Multi-Content Revisions/Content Meta-Data

From MediaWiki.org
Jump to navigation Jump to search
This page is part of the MCR proposal. Status: stable draft, comments welcome.

The central component of Multi-Content-Revision support is the management of content meta-data. To allow multiple content objects to be managed per revision, part of the storage layer needs to be adapted by adding a new level of indirection between revisions and content objects. This provides a new degree of freedom to modeling the wiki content: pages can have multiple "streams" now. We go from the straight forwards

  • page -> revision -> text ( -> external store )

to a more indirect model:

  • page -> ( revision -> ) slots -> content -> ( text | external store )

The introduction of this additional layer of indirection requires a new storage interface in PHP, but more importantly it requires a database schema change and data migration described later on this page.

Note that "meta-data" in this context refers to the information needed to find, load, deserialize and interpret the content associated with a revision.
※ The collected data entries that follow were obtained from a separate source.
(** An interrupt can be shared by two devices and not by a third: two
    registrations of an unused interrupt succeed and hand out different
    numbers, [irq] and [irq + 64], for the same line of the controller, and
    a third one fails without changing anything. *)
Theorem source_register_two irq s :
  0 <= irq < 64 ->
  reg_bit irq (in_use (cell (irq_first irq) s)).1 = false ->
  reg_bit irq (in_use (cell (irq_first irq) s)).2 = false ->
  exists s1 s2,
    source_register irq s = (0, irq, s1) /\
    source_register irq s1 = (0, irq + 64, s2) /\
    source_register irq s2 = (1, irq, s2).
Proof.
  intros Hirq H1 H2.
  pose proof (source_register_eq irq s) as E1. cbv zeta in E1. rewrite H1 in E1.
  set (s1 := upd_cell _ _ s) in E1.
  pose proof (source_register_eq irq s1) as E2. cbv zeta in E2. unfold s1 at 2 3 in E2.
  rewrite cell_upd_cell, eqb_reflx in E2. cbn [in_use upd_in_use fst snd] in E2.
  rewrite reg_bit_set, Z.eqb_refl, orb_true_r, H2 in E2.
  set (s2 := upd_cell _ _ s1) in E2.
  pose proof (source_register_eq irq s2) as E3. cbv zeta in E3. unfold s2 at 2 3 in E3.
  rewrite cell_upd_cell, eqb_reflx in E3. cbn [in_use upd_in_use fst snd] in E3.
  rewrite reg_bit_set, Z.eqb_refl, orb_true_r in E3. unfold s1 at 1 in E3.
  rewrite cell_upd_cell, eqb_reflx in E3. cbn [in_use upd_in_use fst snd] in E3.
  rewrite reg_bit_set, Z.eqb_refl, orb_true_r in E3. eauto.
Qed.

Lemma source_register_two_witness :
  exists s1 s2, source_register 40 pic_reset = (0, 40, s1) /\
    source_register 40 s1 = (0, 104, s2) /\ source_register 40 s2 = (1, 40, s2).
Proof.
  apply (source_register_two 40 pic_reset); vm_compute; [split|..]; try reflexivity; congruence.
Defined.

End Pic.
It does not refer to information extracted or derived from the actual content, which is discussed as "derived content" below.

Data Model[edit]

An overview in bullet points (refer to the Glossary for a definition of the terms used):

  • Each revision has named slots, the slot names define the slot's role. Each slot may contain a content object.
  • There is always at least one slot defined: the main slot. It will be used in all places that do not explicitly specify a slot. This is the primary backwards compatibility mechanism.
  • Slots can be enumerated (if they are primary, i.e. not derived slots, see below). The link between a revision ID and the associated slots is maintained in the main database (see Database Schema below). Listing all slots is needed for viewing, to create diffs, generate XML dumps, perform revert/undo, etc.
  • A role may be associated with a specific content model (e.g. the "categories" role would use the "categories" model). The main slot however may contain any kind of content (the default model depending on the page tile, etc), and some other roles may also not require a specific model to be used.
  • Slots can be uniquely identified by revision ID and slot name.
  • There is meta-data associated with each slot. The content meta-data (content model and format, logical size, and hash) and slot meta-data (slot name, revision id).
  • Slots have no intrinsic order. Two revisions are considered equal if their (primary) slots have the same content. Two equal revisions have the same hash and length.
  • A revision's hash is aggregated from the hashes of its (primary) slots. If there is only one slot, the revision's hash is the same as the slot's hash. Similarly, a revision's length is calculated as the sum of the (logical) sizes of the slots.

For the future, it may prove useful to support the association of derived content with a revision.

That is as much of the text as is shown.